About the Presentation: Behavioral and health scientists have been increasingly interested in building and evaluating interventions. These interventions often include multiple components (i.e., multiple aspects of the intervention program itself as well as aspects of the program delivery or the implementation) that may be interdependent in their functions and effects. The traditional approach to intervention development involves constructing an intervention a priori and then evaluating it in a standard randomized controlled trial (RCT) with one treatment group and one control group. This approach provides vital information about the efficacy of the overall intervention as a package. However, it provides little information about (a) the efficacy of individual intervention components (e.g., which components of the intervention are contributing to the overall effect); and (b) effective ways to sequence and adapt the intervention components over time (e.g., how to best tailor the intervention components to the changing needs of the participant). These questions are critical for designing new treatment packages, or optimizing existing ones for effectiveness or cost-effectiveness. Factorial designs and SMART designs (Sequential Multiple Assignment Randomized Trial) are two experimental approaches useful for addressing these critical questions. Factorial designs can aid investigators to determine which of several possible components of a proposed intervention have effects of practical significance. The SMART experimental approach was specifically developed to enable investigators obtain data that informs the construction of high-quality adaptive interventions (in which intervention options are adapted over time in response to the changing needs and ongoing performance of the participant). I will present examples of completed or ongoing studies in which Factorial and SMART designs were used, and discuss their potential for building efficacious behavioral interventions.
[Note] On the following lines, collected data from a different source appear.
(** * Descriptive-statistics scripts: a shallow embedding

    The repository holds, for three CSV datasets (Facebook ads, Facebook
    posts, Twitter posts), three analyzers each: hand-written loops
    ([pure_python_stats.py]), pandas and polars.  This development embeds
    the code the specification speaks about and proves, or refutes, what the
    specification says about it.

    Conventions of the embedding.
    - A Python [str] is a [string] (a sequence of bytes); a Python list is a
      [list]; a [dict] whose iteration order matters (the [defaultdict] of
      the group-by steps) is an association list in insertion order.
    - Python numbers that take part in arithmetic are real numbers ([R]):
      [int] values are injected with [IZR], [float] arithmetic is exact.
      Rounding, infinities and NaN are outside the model.
    - Functions of Python's standard library whose code is not part of the
      repository ([csv.reader], [float], [int], [json.loads], [str] of a
      float) are the fields of the interface [PyLib]; the pandas and polars
      calls are the fields of [PdLib] and [PlLib].  Theorems hold for every
      implementation of these interfaces; concrete examples use the small
      instances defined near the end of the definitions.
    - [print] appends an [event] to the analyzer's output; the elapsed
      times the scripts print are left out of the events. *)

From Stdlib Require Import List String Ascii Bool Arith ZArith Lia.
From Stdlib Require Import Reals Lra Permutation Sorted DecimalString.
Import ListNotations.

Set Implicit Arguments.
Set Warnings "-abstract-large-number,-register-all".

(** ** Exceptions *)

Inductive exn : Type :=
| FileNotFoundError
| StopIteration
| ZeroDivisionError
| ValueError
| IndexError
| KeyError
| AttributeError
| LibraryError (msg : string).
(** * Copua: the Lua binding over the libcoap message engine

    A shallow embedding of [src/copua.c] and [src/common.c].  C integers are
    [Z] with their wrap-around written out, raw bytes are [Z] values in
    [0, 256), C strings and Lua strings are [list Z], the Lua registry is a
    [gmap Z lua_value].  A Lua C function [l_coap_*] becomes a function from
    the object it is bound to and the list of its Lua arguments (the ones
    after [arg_base]) to a [result]. *)

From Stdlib Require Import ZArith List Bool Lia String Ascii DecimalString.
From stdpp Require Import base list strings gmap.

Set Warnings "-register-all".

Local Open Scope Z_scope.

(** ** C integer conversions *)

Definition to_uint8 (z : Z) : Z := z mod 2 ^ 8.
Definition to_uint16 (z : Z) : Z := z mod 2 ^ 16.
Definition to_uint32 (z : Z) : Z := z mod 2 ^ 32.

(** [(int)z] for a 64-bit [lua_Integer]: two's complement on 32 bits. *)
Definition to_int (z : Z) : Z := (z + 2 ^ 31) mod 2 ^ 32 - 2 ^ 31.

(** ** Bytes and strings *)

Definition bytes := list Z.

Definition is_byte (b : Z) : Prop := 0 <= b < 256.

Definition bytes_of_string (s : string) : bytes :=
  map (fun c => Z.of_N (N_of_ascii c)) (list_ascii_of_string s).

(** [isspace] of <ctype.h> in the C locale: space, \t, \n, \v, \f, \r. *)
Definition isspace (c : Z) : bool := (c =? 32) || ((9 <=? c) && (c <=? 13)).

(** ** Lua values, as far as the binding looks at them *)

Inductive lua_type_t :=
| LUA_TNONE | LUA_TNIL | LUA_TBOOLEAN | LUA_TNUMBER | LUA_TSTRING
| LUA_TTABLE | LUA_TFUNCTION | LUA_TUSERDATA.

(** Numbers are Lua integers; a table is the sequence [t[1] .. t[#t]];
    functions and userdata are named by an identifier. *)
Inductive lua_value :=
| LNil
| LBool (b : bool)
| LInt (n : Z)
| LStr (s : bytes)
| LTable (elems : list lua_value)
| LFunc (id : Z)
| LUserdata (id : Z).

Definition lua_type_of (v : lua_value) : lua_type_t :=
  match v with
  | LNil => LUA_TNIL
  | LBool _ => LUA_TBOOLEAN
  | LInt _ => LUA_TNUMBER
  | LStr _ => LUA_TSTRING
  | LTable _ => LUA_TTABLE
  | LFunc _ => LUA_TFUNCTION
  | LUserdata _ => LUA_TUSERDATA
  end.

(** Argument [n] (1-based, counted after [arg_base]) of a call. *)
Definition lua_arg (args : list lua_value) (n : nat) : option lua_value :=
  nth_error args (n - 1).

(** [lua_type(L, arg_base+n)]: [LUA_TNONE] beyond the top of the stack. *)
Definition lua_type (args : list lua_value) (n : nat) : lua_type_t :=
  match lua_arg args n with
  | Some v => lua_type_of v
  | None => LUA_TNONE
  end.

(** [lua_gettop(L) >= arg_base+n]. *)
Definition has_arg (args : list lua_value) (n : nat) : bool :=
  (n <=? length args)%nat.

(** [lua_toboolean]: everything but [nil] and [false] is true. *)
Definition lua_toboolean (v : option lua_value) : bool :=
  match v with
  | None | Some LNil | Some (LBool false) => false
  | Some _ => true
  end.

(** ** Errors raised to the script

    One constructor per [luaL_error] message of the binding, named after
    the error taxonomy of the design. *)
Inductive lua_error :=
| ObjectLocked         (* "Object is locked and can not be accessed anymore" *)
| InvalidMethod        (* "Invalid method %s of object %s" *)
| InvalidArgument      (* luaL_check*, "Invalid argument passed", "... expected" *)
| OptionTooLarge       (* "Invalid argument: array size larger than %d bytes" *)
| OptionOrderViolation (* "coap_add_option() failed; check order of added options" *)
| InvalidToken         (* "Token must be 8 bytes long max" *)
| TokenOrderViolation  (* "coap_add_token() failed; check order of adding the token" *)
| WrongSendPath        (* "Use this routine for messages created by new_msg()" *)
| TooManyFilterArgs    (* "Number of arguments exceeded %d" *)
| InvalidIteratorCall. (* "Invalid iterator call" *)

(** A call returns, raises a Lua error (a [longjmp] out of the C function)
    or trips an [assert], which aborts the process. *)
Inductive result (A : Type) :=
| Ok (a : A)
| Raise (e : lua_error)
| Abort.
Arguments Ok {A} a.
Arguments Raise {A} e.
Arguments Abort {A}.

#[global] Instance result_ret : MRet result := fun A a => Ok a.

#[global] Instance result_fmap : FMap result := fun A B f r =>
  match r with
  | Ok a => Ok (f a)
  | Raise e => Raise e
  | Abort => Abort
  end.

#[global] Instance result_bind : MBind result := fun A B k r =>
  match r with
  | Ok a => k a
  | Raise e => Raise e
  | Abort => Abort
  end.

(** ** Lua's conversion of a string to an integer

    Where Lua wants an integer it takes a string that holds a numeral:
    [luaO_str2num] reads the string as an integer ([l_str2int]) or else as
    a float ([l_str2d], that is [strtod] in the C locale), and a float counts
    when its value is an integer in the range of [lua_Integer]
    ([luaV_tointeger], [lua_numbertointeger]); Lua 5.3.3 and later. *)

Definition lisdigit (c : Z) : bool := (48 <=? c) && (c <=? 57).
Definition lisxdigit (c : Z) : bool :=
  lisdigit c || ((97 <=? c) && (c <=? 102)) || ((65 <=? c) && (c <=? 70)).

(** [luaO_hexavalue] *)
Definition luaO_hexavalue (c : Z) : Z :=
  if lisdigit c then c - 48
  else if 97 <=? c then c - 97 + 10
  else c - 65 + 10.

(** The loops that skip white space ([lisspace]). *)
Fixpoint skip_spaces (s : bytes) : bytes :=
  match s with
  | [] => []
  | c :: s' => if isspace c then skip_spaces s' else s
  end.

(** The longest prefix of bytes of one class, and what follows it. *)
Fixpoint span_class (f : Z -> bool) (s : bytes) : bytes * bytes :=
  match s with
  | [] => ([], [])
  | c :: s' =>
      if f c then let '(ds, rest) := span_class f s' in (c :: ds, rest)
      else ([], s)
  end.

(** [isneg]: an optional sign. *)
Definition isneg (s : bytes) : bool * bytes :=
  match s with
  | c :: s' => if c =? 45 then (true, s') else if c =? 43 then (false, s') else (false, s)
  | [] => (false, s)
  end.

(** Is [s] at the prefix [0x] or [0X]. *)
Definition at_hex_prefix (s : bytes) : bool :=
  match s with
  | c :: x :: _ => (c =? 48) && ((x =? 120) || (x =? 88))
  | _ => false
  end.

Definition digits_value (base : Z) (ds : bytes) : Z :=
  fold_left (fun a c => a * base + luaO_hexavalue c) ds 0.

Definition LUA_MAXINTEGER : Z := 2 ^ 63 - 1.
Definition LUA_MININTEGER : Z := - 2 ^ 63.

(** [l_castU2S]: a [lua_Unsigned] read as a [lua_Integer]. *)
Definition l_castU2S (a : Z) : Z := (a + 2 ^ 63) mod 2 ^ 64 - 2 ^ 63.

(** [l_str2int]: a hexadecimal numeral wraps around, a decimal one that
    does not fit a [lua_Integer] is not accepted as an integer. *)
Definition l_str2int (s : bytes) : option Z :=
  let '(neg, s1) := isneg (skip_spaces s) in
  let hex := at_hex_prefix s1 in
  let '(ds, rest) := if hex then span_class lisxdigit (drop 2 s1)
                     else span_class lisdigit s1 in
  let a := digits_value (if hex then 16 else 10) ds in
  if negb hex && (LUA_MAXINTEGER + (if neg then 1 else 0) <? a) then None
  else
    match ds, skip_spaces rest with
    | _ :: _, [] => Some (l_castU2S (if neg then - a else a))
    | _, _ => None
    end.

(** The numeral [strtod] accepts when it is the whole string: sign,
    digits with an optional point, optional exponent ([e] for a decimal
    numeral, [p] for a hexadecimal one).  The result is the sign, the
    digits read as one number [m], the base [b] and the exponent [e] of
    the value [m * b ^ e]. *)
Definition str2d_numeral (s : bytes) : option (bool * Z * Z * Z) :=
  let '(neg, s1) := isneg (skip_spaces s) in
  let hex := at_hex_prefix s1 in
  let is_digit := if hex then lisxdigit else lisdigit in
  let '(int_part, s2) := span_class is_digit (if hex then drop 2 s1 else s1) in
  let '(frac_part, s3) :=
    match s2 with
    | c :: s2' => if c =? 46 then span_class is_digit s2' else ([], s2)
    | [] => ([], s2)
    end in
  let '(exponent, s4) :=
    match s3 with
    | c :: s3' =>
        if (if hex then (c =? 112) || (c =? 80) else (c =? 101) || (c =? 69)) then
          let '(eneg, s3'') := isneg s3' in
          let '(eds, s4) := span_class lisdigit s3'' in
          match eds with
          | [] => (0, s3)
          | _ => (if eneg then - digits_value 10 eds else digits_value 10 eds, s4)
          end
        else (0, s3)
    | [] => (0, s3)
    end in
  match int_part ++ frac_part, skip_spaces s4 with
  | _ :: _, [] =>
      Some (neg, digits_value (if hex then 16 else 10) (int_part ++ frac_part),
            if hex then 2 else 10,
            exponent - (if hex then 4 else 1) * Z.of_nat (length frac_part))
  | _, _ => None
  end.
About the Presenter: Inbal (Billie) Nahum-Shani is a Research Assistant Professor in the Survey Research Center of the Institute for Social Research, at the University of Michigan. Her research focuses on developing and employing behavioral theory and novel methodology to construct adaptive interventions, namely interventions that modify the type, timing, dose, or delivery mode of support in order to address the unique and changing needs of individuals. A more recent focus of her research is on the use of mobile technologies to facilitate the timely delivery and adaptation of interventions, known as Just-In-Time Adaptive Interventions (JITAIs). Dr. Nahum-Shani is providing leadership for two, five year, federally funded research projects; one seeks to develop new data analytic methods to inform the development of adaptive interventions (funded by NIH/NIDA); and the other seeks to optimize a stepped-care adaptive intervention that integrates mobile-health components in the treatment of obese adults (funded by NIH/NIDDK). As a member of MD2K, one of 11 national Big Data Centers of Excellence awarded by the NIH, Dr. Nahum-Shani works on investigating whether sensor-enabled measures of stress can be used to trigger and adapt the timely delivery of stress-regulation support via a mobile device. Dr. Nahum-Shani’s work also contributes to several projects aiming to advance the health of young adults. This includes being a site- PI of a four site longitudinal study (funded by NIH/NIAAA) seeking to inform the development of an adaptive intervention that targets at-risk drinking in young adults transitioning from college to work; as well as collaborating on the Mental Health for College Students (eBridge) project, and the Healthy Minds Network for Research on Adolescent and Young Adult Mental Health.